In a shocking development, a well-known right-wing female farmer, who is currently in custody, has claimed that she was part of a “hit squad” responsible for the murders of three members of the Steenkamp family in Griquatown.
In an exclusive interview with the DFA, Cornelia de Wet, a member of the Afrikaner Weerstandsbeweging (AWB), on Wednesday confessed her alleged role in the murders of three members of the Steenkamp family, who were gunned down on their farm Naauwhoek outside Griquatown, in April last year.
From inside a Kimberley prison, the 37-year-old De Wet on Wednesday spoke openly about what, according to her, transpired on the morning before Deon Steenkamp, 44, his wife Christelle, 43, and their daughter, Marthella, 14, was found dead, saying she was present during the murders and even remembered Deon’s last words.

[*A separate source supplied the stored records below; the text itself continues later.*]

Lemma order_limit_le a0 t0 B s vc l :
  ordered a0 t0 B s → vc ∈ variants → order_limit a0 t0 (rec_Name vc) = Some l →
  (target_of (al_targets s) (rec_Name vc) ≤ l)%Z.
Proof.
  clear Hlen Hgpus. intros Ho Hin. unfold order_limit.
  destruct (max_bound _ _) as [m|] eqn:Hm; [intros [= <-]; by apply Ho|].
  destruct a0 as [b0|]; [|done].
  destruct (b0 !! _) as [F|] eqn:HF; [|intros [= <-]; by rewrite (or_listed _ _ _ _ Ho b0)].
  destruct (Z.eqb_spec F MaxInt) as [|Hne]; [done|]. intros [= <-].
  pose proof (or_avail _ _ _ _ Ho) as Ha. destruct (al_available s) as [b|]; [|done].
  destruct Ha as (Hok & _ & _ & Hav & _). destruct (Hav _ F HF Hne) as (v & Hv & _ & Hle).
  pose proof (ok_nonneg _ Hok _ _ Hv).
  assert (Hd : ((target_of (al_targets s) (rec_Name vc) - target_of t0 (rec_Name vc)) *
    draw_weight b0 (Covers (budgetKey b0 (accFromVCs variants (rec_Name vc)))) (rec_Name vc) ≤
    drawn b0 t0 (Covers (budgetKey b0 (accFromVCs variants (rec_Name vc)))) (al_targets s))%Z).
  { unfold drawn, grown. apply (sumZ_elem_le (λ vc0, (target_of (al_targets s) (rec_Name vc0) -
      target_of t0 (rec_Name vc0)) * draw_weight _ _ (rec_Name vc0))%Z); [|done].
    intros q _. pose proof (or_grows _ _ _ _ Ho (rec_Name q)).
    unfold draw_weight. pose proof (gpusPerReplica_pos stateMap (rec_Name q)). case_match; nia. }
  unfold draw_weight at 1 in Hd. rewrite Covers_refl in Hd.
  pose proof (gpusPerReplica_pos stateMap (rec_Name vc)). pose proof (or_grows _ _ _ _ Ho (rec_Name vc)). nia.
Qed.

(** Every variant limited, by [L] at most. *)
Definition all_limited (a0 : option (gmap string Z)) (t0 : gmap string Z) (L : Z) : Prop :=
  (∀ v, target_of t0 v ≤ L)%Z ∧
  ∀ vc, vc ∈ variants → ∃ l, order_limit a0 t0 (rec_Name vc) = Some l ∧ (l ≤ L)%Z.

(** The replicas that may still be ordered, over all variants. *)
Definition order_room (a0 : option (gmap string Z)) (t0 t : gmap string Z) : Z :=
  sumZ (λ vc, default 0%Z (order_limit a0 t0 (rec_Name vc)) - target_of t (rec_Name vc))%Z variants.

Lemma limited_ordered a0 t0 L B s : all_limited a0 t0 L → ordered a0 t0 B s → ordered a0 t0 L s.
Proof.
  intros [Hl0 Hl] Ho. pose proof (order_limit_le a0 t0 B s) as Hlim. clear Hlen Hgpus.
  pose proof Ho as [? Hot Hr ? ? ? ? ?]. split; try done. intros v. split; [apply Hr|].
  destruct (decide (v ∈ rec_Name <$> variants)) as [(vc & -> & Hin)%list_elem_of_fmap|Hn].
  - destruct (Hl vc Hin) as (l & Hle & ?). specialize (Hlim vc l Ho Hin Hle). lia.
  - rewrite Hot by done. apply Hl0.
Qed.

Lemma order_room_grown a0 t0 t :
  order_room a0 t0 t = (order_room a0 t0 t0 - grown t0 (λ _, 1%Z) t)%Z.
Proof.
  clear Hlen Hgpus. unfold order_room, grown. rewrite <- sumZ_minus. apply sumZ_ext. intros vc _.
  set (x := default _ _). lia.
Qed.

Lemma alloc_loop_ends e0 a0 t0 fit0 L fuel s :
  all_limited a0 t0 L → (L + maxReplicaCount ≤ int_max)%Z → (∀ b0, a0 = Some b0 → in_ints b0) →
  progress e0 a0 t0 fit0 L s → (order_room a0 t0 (al_targets s) < Z.of_nat fuel)%Z →
  (alloc_loop variants stateMap pick roles fuel s).2 = true ∧
  progress e0 a0 t0 fit0 L (alloc_loop variants stateMap pick roles fuel s).1.
Proof using All.
  intros HL HLi Hi0. revert s. induction fuel as [|fuel IH]; intros s Hp Hr; cbn [alloc_loop].
  - exfalso. assert (0 ≤ order_room a0 t0 (al_targets s))%Z; [|lia].
    apply sumZ_nonneg. intros vc Hin. destruct HL as [_ HL]. destruct (HL vc Hin) as (l & Hl & _). rewrite Hl. simpl.
    pose proof (order_limit_le a0 t0 L s vc l (pg_ordered _ _ _ _ _ _ Hp) Hin Hl). lia.
  - destruct (negb _); [by split|].
    pose proof (alloc_step_progress e0 a0 t0 fit0 L s Hp HLi Hi0) as Hs.
    destruct (alloc_step _ _ _ _ s) as [s' go]. destruct Hs as [[Hs1 Hs2 Hs3] Hgo].
    assert (Hp' : progress e0 a0 t0 fit0 L s') by (split; [by eapply limited_ordered|done|done]).
    destruct go; [|by split]. apply IH; [done|]. specialize (Hgo eq_refl).
    rewrite order_room_grown in Hr |- *. lia.
Qed.
End step.

(** ** The loop on a model *)

(** A model the loop is run for: distinct variant names and roles, sizes between
    2^-500 and 2^500, at most 2^20 GPUs a replica. *)
Record sane_model (variants : list variantRecord) (stateMap : gmap string VariantReplicaState)
    (roles : list string) : Prop := {
  sm_names : NoDup (rec_Name <$> variants);
  sm_roles : NoDup roles;
  sm_named : "" ∉ roles;
  sm_prc : ∀ vc, vc ∈ variants → fle (rec_PerReplicaCapacity vc) f0 = false →
    sane_prc (rec_PerReplicaCapacity vc);
  sm_gpus : ∀ v, (gpusPerReplicaFromState stateMap v ≤ 1048576)%Z;
  sm_len : (length roles ≤ 2048)%nat;
  sm_max : ∀ v m, max_bound stateMap v = Some m → (m ≤ int_max)%Z }.

(** What it starts from: no target above [B]. *)
Record sane_start (roles : list string) (avail : option (gmap string Z)) (targets : gmap string Z)
    (ps : RolePairedState) (fit : nodeFit) (B : Z) : Prop := {
  ss_avail : avail_ok avail;
  ss_targets : ∀ v, (0 ≤ target_of targets v ≤ B)%Z;
  ss_ps : sane_ps roles ps;
  ss_nodes : nodes_ok fit }.

Section paired.
Context `{GoSort} `{TaintMatcher} {C : IntConv}.
Context (variants : list variantRecord) (stateMap : gmap string VariantReplicaState) (roles : list string).
Hypothesis Hm : sane_model variants stateMap roles.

She also explained her role in the execution of the attack, saying an amount of R100 000 was paid “for the hit”.
The names of the three men, who she claimed were involved in the killing, are known to the DFA.
She also implicated the owner of a security company as being the mastermind behind the attack, and claimed that he had initiated numerous attacks on white farmers in an attempt to “instill a sense of fear and force farmers to make use of their security services . . . it (the attack) was also aimed at inciting racial hatred”.
De Wet further admitted that she also worked as an officer in the Leeuwag and the Boere-beskermingsforum (BBF), both militant right-wing movements in which the alleged mastermind had been a “general”, adding that his company “was nothing but a front to train right-wingers for war and terror”.
De Wet on Wednesday met with the defence team representing the teenager, who is currently facing charges of murdering the Steenkamp family. The legal delegation, who were seen leaving the Kimberley Prison, included Stoffel de Jager and Advocates Willem Coetzee and Sharon Erasmus, as well as the guardian of the 17-year-old accused.
She provided them with a statement that, according to her, will be used in the defence’s case.
She said she also gave an affidavit to the police in Middleburg, where she is currently incarcerated while awaiting trial for possession of explosives and ammunition. She will appear in the Carolina Magistrate’s Court on November 28 on these charges.
She said she was transferred to Kimberley so that she could meet the accused’s defence team.
She also claimed that “this was not the first farm attack that we were involved in”. Pressed for time in the interview, she did not give details of the other attacks, but provided a detailed account of what allegedly happened on the Naauwhoek farm when the Steenkamps were murdered.
“We were sitting in the car in the veld, watching the house for about half an hour to an hour.
“We saw Don (Steenkamp) come out of the house and walk into the veld. We waited for a little while and then we stormed into the house. We instructed Deon to go into his room and open the safe. We took two weapons, a .357 revolver and a .32 rifle, out of the safe.
“Deon and Christelle were then shot.”
De Wet did not say who shot them, but claimed that she was “only a spectator”, while two men were “responsible for all the shooting”.
“I then watched as (one of the attackers) grabbed Marthella and raped her. After this I went outside and heard two shots. I knew they had shot her.
“I went back into the house and saw Marthella lying next to her mother. We took the weapons, and returned to the car where (one of the three men) was waiting for us and drove off.”
“We threw the weapons out of the car at the gate of the farm.”
She added that they deliberately did not shoot Don, the only surviving member of the family.
De Wet recalled that the family was extremely petrified during the ordeal. “I could see the shock on their faces when they realised that they were being killed by white people.”
She added that Deon’s last words were . . . “God forgive them”.
Responding to a question why there were no fingerprints found at the scene, she said “we were wearing gloves”.
“After this I had no further contact with any of the three men involved.”
She said she decided to come out with the real story because “the truth was haunting me and I know that (the accused) was never guilty of the murders”.
De Wet said that from the age of 15, she had been involved with the AWB and received training from the organisation.
“On April 27 last year (shortly after the Steenkamp farm attack), I myself was the victim of a farm attack in which I was almost killed. I still believe that this was an attempt on my life because they (the men she named as the murderers of the Steenkamp family) wanted to keep me quiet.”
She said she was arrested on May 29 2012 on 40 charges, including high treason, terrorism and possession of ammunition and explosives.
“All these charges have been dropped with the exception of the possession of ammunition and explosives, which belonged to (one of the men allegedly involved in the Steenkamp attack).”
“All three of my bail applications have failed and I fear for my life. Even inside prison I fear for my life because of my involvement in the Steenkamp murders.”
Stoffel de Jager, lawyer for the defence in the Steenkamp murder trial, on Wednesday confirmed that he, together with Erasmus and Coetzee, as well as the accused’s guardian had met and “consulted with a witness” at the Kimberley Correctional Services. He declined to give any further comment.